Between 1751 and 1755 Zapata traveled to Chile, Buenos Aires and Rio de Janeiro. In an effort to publish his historical, physical, apologetic memoirs of South America he traveled to Spain in 1755 to get authorization but his efforts were fruitless. While in Spain he published a preliminary edition of Memoirs. Zapata also compiled an epistolary with personalities of the time, publishing them in two volumes.

==Works==
- Resolución en consulta sobre la irregularidad de las terminaciones "exiet" y "transiet" del capítulo 6 de Judith y 51 de Isaías, que según reglas de la latinidad pedían ser Exibit y Transibit (Resolution in consultation on the irregularity of the endings "exiet" and "transiet" in Chapter 6 of Judith and 51 of Isaiah, which, according to the Latin rules are to be "Exibit" and "Transibit"), Lima 1743.
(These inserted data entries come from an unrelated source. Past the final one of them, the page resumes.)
Lemma quot_int_ok x y : int_ok x = true -> y <> 0 -> (x =? MInt.INT_MIN) && (y =? -1) = false ->
  int_ok (Z.quot x y) = true.
Proof.
  rewrite !int_ok_range. unfold MInt.int_range, MInt.INT_MIN, MInt.INT_MAX. intros Hx Hy Ht.
  destruct (decide (y = 1)) as [->|]; [by rewrite Z.quot_1_r|].
  destruct (decide (y = -1)) as [->|]; [change (-1) with (- (1)); rewrite Z.quot_opp_r, Z.quot_1_r by lia; lia|].
  pose proof (Z.quot_abs x y ltac:(lia)) as Ha.
  assert (Z.quot (Z.abs x) (Z.abs y) <= 2 ^ 30).
  { rewrite Z.quot_div_nonneg by lia. apply Z.div_le_upper_bound; nia. }
  lia.
Qed.

Lemma rem_int_ok x y : int_ok y = true -> y <> 0 -> int_ok (Z.rem x y) = true.
Proof.
  rewrite !int_ok_range. unfold MInt.int_range, MInt.INT_MIN, MInt.INT_MAX. intros Hy Hne.
  pose proof (Z.rem_bound_abs x y Hne). lia.
Qed.

Lemma shiftr_int_ok x y : int_ok x = true -> 0 <= y -> int_ok (Z.shiftr x y) = true.
Proof.
  rewrite !int_ok_range, !int_range_high, Z.shiftr_shiftr by lia. intros Hx Hy.
  rewrite Z.add_comm, <- Z.shiftr_shiftr by lia.
  destruct Hx as [-> | ->]; [left; apply Z.shiftr_0_l|right].
  rewrite Z.shiftr_div_pow2 by lia. pose proof (Z.pow_pos_nonneg 2 y). 
  symmetry. apply (Z.div_unique_pos _ _ _ (2 ^ y - 1)); lia.
Qed.

Lemma expo_int_ok x y : int_ok x = true -> int_ok (expo x y) = true.
Proof.
  intros Hx. destruct y as [|y|y]; simpl; [done| |by case_match].
  destruct y; simpl; [apply int_ok_wrap|apply int_ok_wrap|done].
Qed.

Lemma lnot_int_ok x : int_ok x = true -> int_ok (Z.lnot x) = true.
Proof. rewrite !int_ok_range. unfold MInt.int_range, MInt.INT_MIN, MInt.INT_MAX, Z.lnot. lia. Qed.

Lemma arith_int_ok op x y z : int_ok x = true -> int_ok y = true -> arith op x y = Ret z -> int_ok z = true.
Proof.
  intros Hx Hy. unfold arith. destruct op; try done; cbv zeta;
    repeat (case_match; try done); intros [= <-];
    auto using int_ok_wrap, rem_int_ok, expo_int_ok with lia.
  1: apply quot_int_ok; [done|lia|done].
  1-3: apply bitwise_int_ok; try done; auto using Z.shiftr_land, Z.shiftr_lor, Z.shiftr_lxor.
  apply shiftr_int_ok; [done|lia].
Qed.

(** ** Variables *)

Definition any_change {S} : S -> S -> Prop := fun _ _ => True.
#[global] Instance any_change_preorder {S} : PreOrder (@any_change S).
Proof. done. Qed.

Abbreviation keeps_types m Q := (spec ok_store any_change m Q).

Create HintDb types discriminated.
#[export] Hint Constants Opaque : types.
#[export] Hint Variables Opaque : types.
#[export] Hint Extern 0 (PreOrder _) => typeclasses eauto : types.
#[export] Hint Resolve spec_int_of spec_str_of spec_ref_of spec_deref : types.

Lemma load_types a : keeps_types (load a) ok_var.
Proof.
  intros s v s' Hs. unfold load. destruct (heap s !! a) as [u|] eqn:E; [|done].
  intros [= <- <-]. split_and!; [done|done|]. by apply (Hs a).
Qed.

Lemma alloc_types v : ok_var v -> keeps_types (alloc v) (fun _ => True).
Proof.
  intros Hv s a s' Hs [= <- <-]. split_and!; [|done|done].
  by apply map_Forall_insert_2.
Qed.

Lemma write_types a v : ok_var v -> keeps_types (write a v) (fun _ => True).
Proof.
  intros Hv s u s' Hs. unfold write. destruct (heap s !! a); [|done]. intros [= <- <-].
  split_and!; [|done|done]. by apply map_Forall_insert_2.
Qed.

Lemma free_types a : keeps_types (free a) (fun _ => True).
Proof.
  intros s u s' Hs. unfold free. destruct (heap s !! a); [|done]. intros [= <- <-].
  split_and!; [|done|done]. by apply map_Forall_delete.
Qed.
#[export] Hint Resolve load_types alloc_types write_types free_types : types.

(** What is known of a cell or a variable. *)
Ltac solve_ok :=
  cbv beta in *; subst; unfold ok_value, CStr.atoi in *; cbn in *; repeat case_match; try done;
  rewrite ?andb_true_r; auto using int_ok_wrap, lnot_int_ok.
#[export] Hint Extern 3 (ok_var _) => solve [solve_ok] : types.

(** One step of a function: the first call, a conditional, a result. *)
Ltac spec_step :=
  lazymatch goal with
  | |- spec _ _ (mret _) _ => apply spec_ret; [apply _|]
  | |- spec _ _ undef _ => apply spec_undef
  | |- spec _ _ no_return _ => apply spec_no_return
  | |- spec _ _ (_ ≫= _) _ =>
      first [ eapply spec_bind; [apply _|solve [eauto with types]|]
            | apply (spec_bind _ _ _ _ (fun z : Z => int_ok z = true))
            | apply (spec_bind _ _ _ _ (fun _ => True)) ]; [..|let H := fresh "H" in intros ? H; cbv beta in H]
  | |- spec _ _ (let _ := _ in _) _ => cbv zeta
  | |- spec _ _ (if ?b then _ else _) _ => destruct b eqn:?
  | |- spec _ _ (match ?x with _ => _ end) _ => destruct x eqn:?
  | |- spec _ _ _ (fun _ => True) => eapply spec_conseq; [solve [eauto with types]|done]
  | |- spec _ _ _ _ => solve [eauto with types]
  | |- _ => first [solve [solve_ok] | solve [eauto with types]]
  end.
Ltac spec_solve := repeat (spec_step; try done).

Lemma array_at_types a : keeps_types (array_at a) (fun _ => True).
Proof. unfold array_at. spec_solve. Qed.
#[export] Hint Resolve array_at_types : types.

Lemma resize_types size num l : keeps_types (resize size num l) (fun _ => True).
Proof. unfold resize. spec_solve. Qed.
#[export] Hint Resolve resize_types : types.

Lemma get_var_by_num_types a num create : keeps_types (nasl_get_var_by_num a num create) (fun _ => True).
Proof. unfold nasl_get_var_by_num. spec_solve. Qed.

Lemma get_var_by_name_types a s : keeps_types (get_var_by_name a s) (fun _ => True).
Proof. unfold get_var_by_name. spec_solve. Qed.
#[export] Hint Resolve get_var_by_num_types get_var_by_name_types : types.

Lemma free_anon_var_types k v : keeps_types (free_anon_var k v) (fun _ => True).
Proof.
  revert v. induction k as [|k IH]; intros v; simpl; unfold free_array_with, free_var_chain; spec_solve.
  all: apply spec_iterM; try done; intros; try apply IH.
  all: apply spec_iterM; try done; intros; apply IH.
Qed.

Lemma free_array_types k a : keeps_types (free_array k a) (fun _ => True).
Proof.
  unfold free_array, free_array_with, free_var_chain. spec_solve.
  all: apply spec_iterM; try done; intros; try apply free_anon_var_types.
  all: apply spec_iterM; try done; intros; apply free_anon_var_types.
Qed.
#[export] Hint Resolve free_anon_var_types free_array_types : types.

Lemma clear_value_types k v : keeps_types (clear_value k v) (fun _ => True).
Proof. unfold clear_value, clear_array. spec_solve. Qed.
#[export] Hint Resolve clear_value_types : types.

Lemma clear_anon_var_types k v : keeps_types (clear_anon_var k v) (fun _ => True).
Proof. unfold clear_anon_var. spec_solve. Qed.
#[export] Hint Resolve clear_anon_var_types : types.

(** *** Copies *)

Lemma copy_array_with_types f k a1 a2 named :
  (forall v u, ok_var u -> keeps_types (f v u) (fun _ => True)) ->
  keeps_types (copy_array_with f k a1 a2 named) (fun _ => True).
Proof.
  intros Hf.
  assert (Hu : forall g, keeps_types (update_array a1 g) (fun _ => True)).
  { intros g. unfold update_array. spec_solve. }
  assert (Hd : forall v, keeps_types (dup_anon_var_with f v) (fun _ => True)).
  { intros v. unfold dup_anon_var_with. spec_solve. }
  assert (Hn : forall v, keeps_types (dup_named_var f v) (fun _ => True)).
  { intros v. unfold dup_named_var. spec_solve. }
  assert (He : forall l i, keeps_types (copy_elements f a1 i l) (fun _ => True)).
  { induction l; intros; simpl; spec_solve. }
  assert (Hc : forall l h, keeps_types (copy_chain f a1 h l) (fun _ => True)).
  { induction l; intros; simpl; spec_solve. }
  assert (Ht : forall t h, keeps_types (copy_chains f a1 h t) (fun _ => True)).
  { induction t; intros; simpl; spec_solve. }
  unfold copy_array_with, clear_array. spec_solve.
Qed.

Lemma copy_anon_var_types k v u : ok_var u -> keeps_types (copy_anon_var k v u) (fun _ => True).
Proof.
  revert v u. induction k as [|k IH]; intros v u Hu; destruct u; simpl; spec_solve.
  exact (copy_array_with_types _ _ _ _ _ IH).
Qed.

Lemma copy_array_types k a1 a2 named : keeps_types (copy_array k a1 a2 named) (fun _ => True).
Proof. exact (copy_array_with_types _ _ _ _ _ (copy_anon_var_types k)). Qed.
#[export] Hint Resolve copy_anon_var_types copy_array_types : types.

Lemma copy_ref_array_types k c : keeps_types (copy_ref_array k c) (fun r => ok_value r = true).
Proof. unfold copy_ref_array. spec_solve. Qed.
#[export] Hint Resolve copy_ref_array_types : types.

(** *** Elements, assignment, reading *)

Definition ok_rvalue (r : rvalue) : Prop := match r with rv_value v => ok_var v | _ => True end.
#[export] Hint Extern 3 (ok_rvalue _) => solve [solve_ok] : types.

Lemma array_elem_types a t x create :
  keeps_types (array_elem a t x create) (fun r => ok_result (default NULL (fst r)) = true).
Proof. unfold array_elem. spec_solve. Qed.
#[export] Hint Resolve array_elem_types : types.

Lemma string_elem_types v line i : ok_result (string_elem v line i) = true.
Proof. unfold string_elem. repeat case_match; done. Qed.

Lemma elem_of_var_types u t line x : keeps_types (elem_of_var u t line x) (fun r => ok_result r = true).
Proof. unfold elem_of_var. spec_solve. all: by apply string_elem_types. Qed.

Lemma rvalue_of_types v1 t x : union_ok t x = true -> keeps_types (rvalue_of v1 t x) ok_rvalue.
Proof. intros Hx. unfold rvalue_of. spec_solve. Qed.

#[export] Hint Resolve rvalue_of_types : types.

Lemma affect_types k v c : ok_result c = true -> keeps_types (affect_to_anon_var k v c) (fun r => ok_result r = true).
Proof.
  intros Hc. destruct c as [| |t line x]; unfold affect_to_anon_var; spec_solve.
Qed.
#[export] Hint Resolve elem_of_var_types affect_types : types.

Lemma nasl_affect_types k l r : ok_result r = true -> keeps_types (nasl_affect k l r) (fun r => ok_result r = true).
Proof. intros Hr. unfold nasl_affect. spec_solve. Qed.

Lemma create_anon_var_types k c : ok_result c = true -> keeps_types (create_anon_var k c) (fun _ => True).
Proof. intros Hc. unfold create_anon_var. spec_solve. Qed.
#[export] Hint Resolve create_anon_var_types : types.

Lemma read_var_ref_types c : keeps_types (nasl_read_var_ref c) (fun r => ok_result r = true).
Proof. unfold nasl_read_var_ref. spec_solve. Qed.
- Respuestas a que satisface don José Eusebio Llano Zapata a los dos reparos que a unas cartas latinas que escribió, puso el Lic. Mariano de Alcocer (Responses that José Eusebio Llano Zapata meets the two objections put forward by Mariano de Alcocer to some Latin letters he wrote), Lima 1745.
- Translation of Hygiasticon o verdadero modo de conservar la salud ("Hygiasticon or true mode of preserving health") by the Jesuit, Leonardo Lessio.
- Observación Diaria Crítico-Histórico-Meteorológico, contiene todo lo acontecido en Lima, desde el 1 de marzo de 1747 hasta el 28 del mismo (Daily Critical-Historical-Meteorological Observation, contains everything that happened in Lima, from March 1, 1747, until the 28th).
- Respuesta dada al Rey nuestro señor D. Fernando el Sexto, sobre una pregunta que SM hizo a un Matemático y experimentado en las tierras de Lima, sobre el Terremoto acaecido en el día primero de noviembre de 1755 (Answer given to the King our lord D. Ferdinand the Sixth, on a question that SM posed to a mathematician and one experienced on the geography of Lima, about the earthquake which occurred on the first day of November 1755), Sevilla,1756.